** DATA FOR ANALYSIS follows **

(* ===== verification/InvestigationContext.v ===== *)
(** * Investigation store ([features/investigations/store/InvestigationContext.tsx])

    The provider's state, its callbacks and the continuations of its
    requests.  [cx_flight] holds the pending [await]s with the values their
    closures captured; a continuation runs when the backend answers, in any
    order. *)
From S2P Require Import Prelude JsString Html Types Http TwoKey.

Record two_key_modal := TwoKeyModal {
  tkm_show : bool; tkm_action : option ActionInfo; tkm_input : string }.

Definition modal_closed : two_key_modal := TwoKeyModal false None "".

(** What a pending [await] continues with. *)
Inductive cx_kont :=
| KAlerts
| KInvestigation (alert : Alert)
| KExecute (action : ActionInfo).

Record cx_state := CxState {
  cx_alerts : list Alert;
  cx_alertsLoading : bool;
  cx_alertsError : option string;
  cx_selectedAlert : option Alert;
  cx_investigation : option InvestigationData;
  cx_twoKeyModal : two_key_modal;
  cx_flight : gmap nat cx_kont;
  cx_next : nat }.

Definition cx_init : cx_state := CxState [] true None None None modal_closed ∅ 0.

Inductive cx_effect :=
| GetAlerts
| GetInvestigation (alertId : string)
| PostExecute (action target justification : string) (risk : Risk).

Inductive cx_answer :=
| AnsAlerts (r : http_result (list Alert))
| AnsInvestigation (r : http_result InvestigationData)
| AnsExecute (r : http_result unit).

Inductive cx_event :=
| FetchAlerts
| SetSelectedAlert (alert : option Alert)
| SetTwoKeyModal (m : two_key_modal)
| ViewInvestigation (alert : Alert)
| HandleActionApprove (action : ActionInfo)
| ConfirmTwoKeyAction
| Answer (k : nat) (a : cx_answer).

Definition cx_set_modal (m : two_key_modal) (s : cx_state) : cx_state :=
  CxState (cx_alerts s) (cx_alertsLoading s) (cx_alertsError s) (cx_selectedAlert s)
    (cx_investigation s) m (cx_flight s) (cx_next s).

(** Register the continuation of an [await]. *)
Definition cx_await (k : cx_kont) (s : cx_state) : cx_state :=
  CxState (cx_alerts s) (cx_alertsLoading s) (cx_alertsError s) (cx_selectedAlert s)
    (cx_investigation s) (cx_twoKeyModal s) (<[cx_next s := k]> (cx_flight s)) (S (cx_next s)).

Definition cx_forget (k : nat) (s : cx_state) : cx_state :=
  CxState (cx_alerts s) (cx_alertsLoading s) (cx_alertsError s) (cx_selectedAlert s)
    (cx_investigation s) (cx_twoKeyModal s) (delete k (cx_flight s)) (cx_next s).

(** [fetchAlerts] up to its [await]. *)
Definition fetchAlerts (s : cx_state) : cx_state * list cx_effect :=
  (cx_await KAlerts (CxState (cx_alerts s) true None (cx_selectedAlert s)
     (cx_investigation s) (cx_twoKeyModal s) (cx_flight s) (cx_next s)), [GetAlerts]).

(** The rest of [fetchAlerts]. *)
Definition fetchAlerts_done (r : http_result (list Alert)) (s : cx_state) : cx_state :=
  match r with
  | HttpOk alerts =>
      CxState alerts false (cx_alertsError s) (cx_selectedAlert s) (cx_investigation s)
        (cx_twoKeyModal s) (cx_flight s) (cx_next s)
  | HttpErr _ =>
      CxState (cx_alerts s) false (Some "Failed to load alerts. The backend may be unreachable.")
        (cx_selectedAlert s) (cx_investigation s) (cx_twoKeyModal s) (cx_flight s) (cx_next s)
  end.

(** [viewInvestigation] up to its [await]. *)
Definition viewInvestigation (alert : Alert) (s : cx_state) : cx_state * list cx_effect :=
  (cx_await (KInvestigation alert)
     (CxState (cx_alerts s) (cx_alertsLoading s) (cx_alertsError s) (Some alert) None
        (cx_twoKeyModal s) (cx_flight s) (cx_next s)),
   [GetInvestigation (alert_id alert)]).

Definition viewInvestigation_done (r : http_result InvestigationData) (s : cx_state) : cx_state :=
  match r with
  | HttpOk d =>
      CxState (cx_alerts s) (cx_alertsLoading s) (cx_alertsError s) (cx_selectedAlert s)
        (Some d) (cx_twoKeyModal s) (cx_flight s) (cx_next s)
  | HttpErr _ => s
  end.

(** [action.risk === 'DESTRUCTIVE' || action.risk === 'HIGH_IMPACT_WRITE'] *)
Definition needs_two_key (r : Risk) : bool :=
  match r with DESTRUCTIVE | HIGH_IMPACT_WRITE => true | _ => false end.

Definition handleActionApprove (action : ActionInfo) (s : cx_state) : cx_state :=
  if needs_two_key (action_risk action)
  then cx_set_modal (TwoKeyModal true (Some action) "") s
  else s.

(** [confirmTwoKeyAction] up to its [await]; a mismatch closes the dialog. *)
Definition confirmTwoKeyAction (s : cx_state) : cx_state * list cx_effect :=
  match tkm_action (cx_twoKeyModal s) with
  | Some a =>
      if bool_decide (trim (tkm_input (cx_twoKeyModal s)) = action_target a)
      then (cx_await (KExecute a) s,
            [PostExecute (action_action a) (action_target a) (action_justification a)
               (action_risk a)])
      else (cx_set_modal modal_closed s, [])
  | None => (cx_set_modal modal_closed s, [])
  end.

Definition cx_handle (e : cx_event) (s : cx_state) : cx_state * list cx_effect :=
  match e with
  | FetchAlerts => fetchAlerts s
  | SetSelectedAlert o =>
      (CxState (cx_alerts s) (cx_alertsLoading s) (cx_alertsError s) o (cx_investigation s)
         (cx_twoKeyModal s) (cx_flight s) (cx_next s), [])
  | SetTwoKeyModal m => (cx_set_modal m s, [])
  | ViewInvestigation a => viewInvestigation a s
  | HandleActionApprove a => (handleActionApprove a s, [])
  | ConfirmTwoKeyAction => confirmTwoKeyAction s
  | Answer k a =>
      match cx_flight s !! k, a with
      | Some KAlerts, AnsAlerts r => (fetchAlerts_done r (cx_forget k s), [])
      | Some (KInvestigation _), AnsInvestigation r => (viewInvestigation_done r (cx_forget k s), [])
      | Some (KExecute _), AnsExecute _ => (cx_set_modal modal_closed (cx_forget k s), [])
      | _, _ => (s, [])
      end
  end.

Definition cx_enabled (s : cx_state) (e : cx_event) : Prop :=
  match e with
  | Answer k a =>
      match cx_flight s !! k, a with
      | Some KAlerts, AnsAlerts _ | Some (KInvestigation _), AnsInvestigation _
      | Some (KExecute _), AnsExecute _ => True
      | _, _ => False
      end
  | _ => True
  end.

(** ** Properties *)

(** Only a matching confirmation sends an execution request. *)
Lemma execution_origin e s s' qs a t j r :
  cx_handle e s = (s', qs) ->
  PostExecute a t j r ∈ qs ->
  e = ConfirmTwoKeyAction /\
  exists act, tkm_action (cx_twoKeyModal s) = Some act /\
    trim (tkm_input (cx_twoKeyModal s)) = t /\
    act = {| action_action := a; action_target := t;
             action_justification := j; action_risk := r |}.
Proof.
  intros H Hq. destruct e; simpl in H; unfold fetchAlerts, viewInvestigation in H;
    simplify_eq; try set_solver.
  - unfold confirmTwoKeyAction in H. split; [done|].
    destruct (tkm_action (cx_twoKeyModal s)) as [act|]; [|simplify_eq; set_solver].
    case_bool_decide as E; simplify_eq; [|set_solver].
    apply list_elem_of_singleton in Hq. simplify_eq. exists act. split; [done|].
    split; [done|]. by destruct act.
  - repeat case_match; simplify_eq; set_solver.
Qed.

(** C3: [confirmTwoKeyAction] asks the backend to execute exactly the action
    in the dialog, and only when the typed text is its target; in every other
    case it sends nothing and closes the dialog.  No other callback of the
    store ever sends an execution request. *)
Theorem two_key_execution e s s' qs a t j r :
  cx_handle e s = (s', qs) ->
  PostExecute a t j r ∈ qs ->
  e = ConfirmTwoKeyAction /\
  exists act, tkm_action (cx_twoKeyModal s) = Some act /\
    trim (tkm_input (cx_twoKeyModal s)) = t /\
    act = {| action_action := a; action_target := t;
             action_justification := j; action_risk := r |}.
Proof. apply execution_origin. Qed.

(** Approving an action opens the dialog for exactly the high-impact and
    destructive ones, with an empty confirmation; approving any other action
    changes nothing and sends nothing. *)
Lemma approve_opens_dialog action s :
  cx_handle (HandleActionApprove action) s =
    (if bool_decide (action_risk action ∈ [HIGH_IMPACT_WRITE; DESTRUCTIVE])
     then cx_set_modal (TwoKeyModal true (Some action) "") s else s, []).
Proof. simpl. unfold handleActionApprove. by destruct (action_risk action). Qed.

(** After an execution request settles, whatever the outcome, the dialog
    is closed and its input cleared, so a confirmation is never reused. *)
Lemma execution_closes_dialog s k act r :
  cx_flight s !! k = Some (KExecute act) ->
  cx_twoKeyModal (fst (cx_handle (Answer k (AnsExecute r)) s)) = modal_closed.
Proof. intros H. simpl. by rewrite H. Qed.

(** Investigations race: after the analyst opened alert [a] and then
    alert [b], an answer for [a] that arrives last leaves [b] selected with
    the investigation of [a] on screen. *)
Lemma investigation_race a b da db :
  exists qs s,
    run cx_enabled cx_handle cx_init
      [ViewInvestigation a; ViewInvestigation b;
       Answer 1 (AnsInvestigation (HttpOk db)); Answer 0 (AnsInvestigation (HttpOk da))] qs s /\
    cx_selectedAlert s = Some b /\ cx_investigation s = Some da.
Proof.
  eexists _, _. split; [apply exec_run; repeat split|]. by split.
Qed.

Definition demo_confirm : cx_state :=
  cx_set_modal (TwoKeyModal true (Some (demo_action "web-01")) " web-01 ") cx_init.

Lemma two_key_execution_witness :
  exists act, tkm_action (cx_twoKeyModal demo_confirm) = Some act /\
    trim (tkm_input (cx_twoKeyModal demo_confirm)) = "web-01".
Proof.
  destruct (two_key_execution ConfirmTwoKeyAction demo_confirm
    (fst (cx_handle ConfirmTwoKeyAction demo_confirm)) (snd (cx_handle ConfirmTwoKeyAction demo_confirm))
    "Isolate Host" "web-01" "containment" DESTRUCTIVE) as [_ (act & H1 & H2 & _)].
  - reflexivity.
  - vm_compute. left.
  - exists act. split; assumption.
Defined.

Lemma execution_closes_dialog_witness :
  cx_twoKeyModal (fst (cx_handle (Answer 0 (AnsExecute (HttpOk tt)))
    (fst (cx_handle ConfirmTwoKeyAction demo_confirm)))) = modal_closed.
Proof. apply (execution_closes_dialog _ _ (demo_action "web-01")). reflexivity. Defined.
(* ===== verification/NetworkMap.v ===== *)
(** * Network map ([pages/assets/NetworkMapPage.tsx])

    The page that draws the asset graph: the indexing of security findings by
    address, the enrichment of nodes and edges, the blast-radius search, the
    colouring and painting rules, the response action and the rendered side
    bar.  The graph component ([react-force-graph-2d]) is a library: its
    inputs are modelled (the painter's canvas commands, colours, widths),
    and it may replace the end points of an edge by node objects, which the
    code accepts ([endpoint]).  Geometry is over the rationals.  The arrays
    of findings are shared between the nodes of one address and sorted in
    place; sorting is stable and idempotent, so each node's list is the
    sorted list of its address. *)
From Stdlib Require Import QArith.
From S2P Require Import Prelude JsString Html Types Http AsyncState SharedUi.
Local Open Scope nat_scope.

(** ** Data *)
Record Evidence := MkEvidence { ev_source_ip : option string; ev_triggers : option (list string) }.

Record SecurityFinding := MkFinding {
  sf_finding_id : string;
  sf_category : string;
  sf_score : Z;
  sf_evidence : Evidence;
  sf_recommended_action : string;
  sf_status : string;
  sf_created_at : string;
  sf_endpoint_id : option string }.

** End of DATA FOR ANALYSIS **

WHAT YOU ARE ASKED TO DO:
Look for the line that contains "sf_finding_id : string;" in the entries above. Set it down, along with all later lines, exactly as written.

SOLVED PROBLEM:
  sf_finding_id : string;
  sf_category : string;
  sf_score : Z;
  sf_evidence : Evidence;
  sf_recommended_action : string;
  sf_status : string;
  sf_created_at : string;
  sf_endpoint_id : option string }.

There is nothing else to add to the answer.